■ **Instructions to follow**:
From the data below, retype exactly the lines starting with the one that contains "step_receive gs m" and ending with the one that contains "step (mkState gs m rq rp cl) Closed", both included.

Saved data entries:

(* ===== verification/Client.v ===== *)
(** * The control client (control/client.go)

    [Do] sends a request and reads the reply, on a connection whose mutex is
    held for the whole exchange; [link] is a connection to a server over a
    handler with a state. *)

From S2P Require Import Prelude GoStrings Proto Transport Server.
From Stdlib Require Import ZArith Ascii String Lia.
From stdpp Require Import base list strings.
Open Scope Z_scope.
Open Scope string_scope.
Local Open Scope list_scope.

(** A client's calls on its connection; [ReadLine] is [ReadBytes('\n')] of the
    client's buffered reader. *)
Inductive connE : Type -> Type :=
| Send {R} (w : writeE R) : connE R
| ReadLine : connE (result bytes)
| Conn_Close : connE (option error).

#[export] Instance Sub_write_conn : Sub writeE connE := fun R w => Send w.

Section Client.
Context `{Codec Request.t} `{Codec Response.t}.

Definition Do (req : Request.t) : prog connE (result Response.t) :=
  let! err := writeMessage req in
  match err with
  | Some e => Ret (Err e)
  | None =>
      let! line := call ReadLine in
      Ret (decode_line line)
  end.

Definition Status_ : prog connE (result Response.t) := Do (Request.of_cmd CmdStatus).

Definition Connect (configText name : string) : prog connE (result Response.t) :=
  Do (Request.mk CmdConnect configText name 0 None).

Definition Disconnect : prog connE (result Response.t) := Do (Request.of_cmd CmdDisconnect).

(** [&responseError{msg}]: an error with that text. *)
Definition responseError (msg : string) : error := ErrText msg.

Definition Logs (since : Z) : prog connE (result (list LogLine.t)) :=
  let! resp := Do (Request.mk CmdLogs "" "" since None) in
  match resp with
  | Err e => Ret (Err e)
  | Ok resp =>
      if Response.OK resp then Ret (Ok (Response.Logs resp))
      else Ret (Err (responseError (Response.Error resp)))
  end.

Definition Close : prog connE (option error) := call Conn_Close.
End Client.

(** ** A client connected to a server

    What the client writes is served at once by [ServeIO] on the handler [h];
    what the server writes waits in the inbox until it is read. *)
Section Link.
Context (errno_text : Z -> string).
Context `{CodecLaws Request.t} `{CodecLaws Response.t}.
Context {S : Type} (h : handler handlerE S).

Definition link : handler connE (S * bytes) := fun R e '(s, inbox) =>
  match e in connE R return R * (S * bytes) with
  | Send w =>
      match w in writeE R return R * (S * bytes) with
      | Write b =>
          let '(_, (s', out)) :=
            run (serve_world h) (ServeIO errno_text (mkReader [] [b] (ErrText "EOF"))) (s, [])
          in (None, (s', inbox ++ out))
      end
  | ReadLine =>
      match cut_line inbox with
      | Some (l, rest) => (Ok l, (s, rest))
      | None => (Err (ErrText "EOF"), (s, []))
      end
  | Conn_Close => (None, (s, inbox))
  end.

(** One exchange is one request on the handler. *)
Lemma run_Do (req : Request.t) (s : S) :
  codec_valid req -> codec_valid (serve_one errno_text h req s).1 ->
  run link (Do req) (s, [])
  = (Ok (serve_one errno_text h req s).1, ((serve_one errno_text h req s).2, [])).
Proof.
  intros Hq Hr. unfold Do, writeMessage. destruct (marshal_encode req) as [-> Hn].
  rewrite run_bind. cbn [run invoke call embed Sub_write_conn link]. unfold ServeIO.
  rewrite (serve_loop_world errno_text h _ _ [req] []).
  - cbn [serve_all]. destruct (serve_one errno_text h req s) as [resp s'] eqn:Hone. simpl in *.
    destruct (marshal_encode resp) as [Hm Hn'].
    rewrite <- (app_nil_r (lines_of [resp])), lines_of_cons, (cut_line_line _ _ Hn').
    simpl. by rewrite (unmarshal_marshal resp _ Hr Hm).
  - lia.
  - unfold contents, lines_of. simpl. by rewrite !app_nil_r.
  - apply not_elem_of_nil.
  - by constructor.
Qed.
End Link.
==
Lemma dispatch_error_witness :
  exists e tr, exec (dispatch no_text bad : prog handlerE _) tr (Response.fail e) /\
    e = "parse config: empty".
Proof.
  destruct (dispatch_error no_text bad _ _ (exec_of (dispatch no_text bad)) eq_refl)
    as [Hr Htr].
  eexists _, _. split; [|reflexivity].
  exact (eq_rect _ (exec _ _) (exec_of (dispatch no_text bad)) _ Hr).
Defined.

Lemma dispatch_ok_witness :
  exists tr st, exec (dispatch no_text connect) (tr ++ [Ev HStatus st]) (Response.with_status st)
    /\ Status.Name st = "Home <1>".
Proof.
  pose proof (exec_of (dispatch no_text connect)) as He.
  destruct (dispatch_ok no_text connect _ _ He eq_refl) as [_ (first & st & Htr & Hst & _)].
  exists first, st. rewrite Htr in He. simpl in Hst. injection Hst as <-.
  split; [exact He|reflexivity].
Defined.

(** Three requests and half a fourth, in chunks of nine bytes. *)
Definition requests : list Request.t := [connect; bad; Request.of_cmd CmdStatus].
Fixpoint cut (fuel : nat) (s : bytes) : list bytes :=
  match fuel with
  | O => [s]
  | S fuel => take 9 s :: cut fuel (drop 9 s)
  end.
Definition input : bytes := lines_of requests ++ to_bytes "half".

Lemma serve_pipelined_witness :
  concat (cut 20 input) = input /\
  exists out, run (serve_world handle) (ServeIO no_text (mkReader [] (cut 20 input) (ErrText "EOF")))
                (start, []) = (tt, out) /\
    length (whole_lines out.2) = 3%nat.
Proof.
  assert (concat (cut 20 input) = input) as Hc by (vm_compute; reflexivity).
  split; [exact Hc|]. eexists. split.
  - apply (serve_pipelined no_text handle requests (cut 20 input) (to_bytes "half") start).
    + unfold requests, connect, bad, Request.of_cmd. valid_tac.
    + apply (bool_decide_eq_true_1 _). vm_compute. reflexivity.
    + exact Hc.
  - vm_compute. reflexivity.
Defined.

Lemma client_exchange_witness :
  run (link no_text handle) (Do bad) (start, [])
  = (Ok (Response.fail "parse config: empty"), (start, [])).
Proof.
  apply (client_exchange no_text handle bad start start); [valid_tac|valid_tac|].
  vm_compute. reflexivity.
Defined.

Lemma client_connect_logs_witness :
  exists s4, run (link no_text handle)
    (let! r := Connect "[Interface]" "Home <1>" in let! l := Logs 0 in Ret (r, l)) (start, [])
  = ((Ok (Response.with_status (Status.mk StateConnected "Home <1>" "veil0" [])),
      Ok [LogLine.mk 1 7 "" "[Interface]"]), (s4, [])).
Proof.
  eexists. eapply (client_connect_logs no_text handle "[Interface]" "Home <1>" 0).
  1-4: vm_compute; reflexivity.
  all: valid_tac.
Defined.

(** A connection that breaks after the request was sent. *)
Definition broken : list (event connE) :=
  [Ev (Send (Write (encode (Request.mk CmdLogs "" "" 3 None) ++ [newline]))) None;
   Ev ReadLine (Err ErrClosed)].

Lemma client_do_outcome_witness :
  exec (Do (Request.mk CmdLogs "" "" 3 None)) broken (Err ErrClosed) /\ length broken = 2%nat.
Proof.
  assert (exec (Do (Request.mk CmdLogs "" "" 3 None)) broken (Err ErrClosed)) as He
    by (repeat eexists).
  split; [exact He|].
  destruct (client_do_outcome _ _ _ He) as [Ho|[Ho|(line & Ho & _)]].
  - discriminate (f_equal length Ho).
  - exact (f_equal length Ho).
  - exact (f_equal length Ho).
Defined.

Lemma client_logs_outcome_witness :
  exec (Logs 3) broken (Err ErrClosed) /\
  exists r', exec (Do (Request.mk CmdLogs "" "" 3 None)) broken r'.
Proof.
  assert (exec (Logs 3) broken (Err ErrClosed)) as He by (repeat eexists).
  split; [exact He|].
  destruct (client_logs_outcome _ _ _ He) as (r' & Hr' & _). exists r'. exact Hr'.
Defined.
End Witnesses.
--
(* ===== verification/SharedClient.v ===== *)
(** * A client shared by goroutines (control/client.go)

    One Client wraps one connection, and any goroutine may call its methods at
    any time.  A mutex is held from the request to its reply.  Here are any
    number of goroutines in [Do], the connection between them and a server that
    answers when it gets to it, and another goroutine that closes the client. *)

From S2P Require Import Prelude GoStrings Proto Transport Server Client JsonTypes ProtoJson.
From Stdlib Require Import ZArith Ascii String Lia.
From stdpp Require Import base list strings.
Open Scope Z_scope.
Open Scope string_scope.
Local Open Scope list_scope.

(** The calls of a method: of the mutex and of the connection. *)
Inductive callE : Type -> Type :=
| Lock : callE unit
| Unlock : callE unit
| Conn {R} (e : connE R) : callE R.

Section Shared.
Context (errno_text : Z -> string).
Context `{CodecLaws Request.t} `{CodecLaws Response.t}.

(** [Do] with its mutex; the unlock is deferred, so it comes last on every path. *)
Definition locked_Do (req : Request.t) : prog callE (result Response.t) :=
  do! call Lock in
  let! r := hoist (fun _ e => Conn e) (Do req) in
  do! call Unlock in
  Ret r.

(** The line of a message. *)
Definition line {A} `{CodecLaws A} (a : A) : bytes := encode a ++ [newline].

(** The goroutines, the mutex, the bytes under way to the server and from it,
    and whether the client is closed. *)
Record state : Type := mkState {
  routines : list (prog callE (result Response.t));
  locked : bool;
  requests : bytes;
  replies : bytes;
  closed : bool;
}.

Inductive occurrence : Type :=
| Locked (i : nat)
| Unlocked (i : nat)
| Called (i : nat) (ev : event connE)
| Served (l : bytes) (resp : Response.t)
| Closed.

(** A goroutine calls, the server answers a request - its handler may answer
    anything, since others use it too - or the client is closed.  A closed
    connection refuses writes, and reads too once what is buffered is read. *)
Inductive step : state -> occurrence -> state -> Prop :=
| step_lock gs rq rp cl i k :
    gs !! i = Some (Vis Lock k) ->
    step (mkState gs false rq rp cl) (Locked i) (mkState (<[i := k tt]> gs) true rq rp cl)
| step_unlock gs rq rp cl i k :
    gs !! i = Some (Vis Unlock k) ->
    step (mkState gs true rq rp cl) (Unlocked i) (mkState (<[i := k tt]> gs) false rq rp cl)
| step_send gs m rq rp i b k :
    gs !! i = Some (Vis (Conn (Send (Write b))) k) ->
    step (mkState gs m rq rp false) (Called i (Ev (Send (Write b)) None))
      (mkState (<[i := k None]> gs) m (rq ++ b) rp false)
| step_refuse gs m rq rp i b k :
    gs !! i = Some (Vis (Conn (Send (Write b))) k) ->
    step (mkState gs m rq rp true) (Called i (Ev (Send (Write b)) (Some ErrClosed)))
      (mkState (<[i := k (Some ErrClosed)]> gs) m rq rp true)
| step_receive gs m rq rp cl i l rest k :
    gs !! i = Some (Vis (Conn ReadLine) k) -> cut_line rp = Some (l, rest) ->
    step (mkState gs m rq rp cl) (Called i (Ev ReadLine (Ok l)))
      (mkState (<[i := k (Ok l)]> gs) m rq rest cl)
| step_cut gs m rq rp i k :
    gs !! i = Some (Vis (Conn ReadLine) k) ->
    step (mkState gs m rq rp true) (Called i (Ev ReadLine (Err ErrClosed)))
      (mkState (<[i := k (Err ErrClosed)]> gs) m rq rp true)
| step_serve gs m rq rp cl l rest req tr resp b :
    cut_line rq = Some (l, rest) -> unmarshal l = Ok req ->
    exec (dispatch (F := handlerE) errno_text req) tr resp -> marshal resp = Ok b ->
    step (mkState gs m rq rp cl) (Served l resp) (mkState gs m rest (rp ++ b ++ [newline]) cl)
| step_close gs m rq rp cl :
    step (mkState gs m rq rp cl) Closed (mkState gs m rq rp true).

■ **Result below**:
| step_receive gs m rq rp cl i l rest k :
    gs !! i = Some (Vis (Conn ReadLine) k) -> cut_line rp = Some (l, rest) ->
    step (mkState gs m rq rp cl) (Called i (Ev ReadLine (Ok l)))
      (mkState (<[i := k (Ok l)]> gs) m rq rest cl)
| step_cut gs m rq rp i k :
    gs !! i = Some (Vis (Conn ReadLine) k) ->
    step (mkState gs m rq rp true) (Called i (Ev ReadLine (Err ErrClosed)))
      (mkState (<[i := k (Err ErrClosed)]> gs) m rq rp true)
| step_serve gs m rq rp cl l rest req tr resp b :
    cut_line rq = Some (l, rest) -> unmarshal l = Ok req ->
    exec (dispatch (F := handlerE) errno_text req) tr resp -> marshal resp = Ok b ->
    step (mkState gs m rq rp cl) (Served l resp) (mkState gs m rest (rp ++ b ++ [newline]) cl)
| step_close gs m rq rp cl :
    step (mkState gs m rq rp cl) Closed (mkState gs m rq rp true).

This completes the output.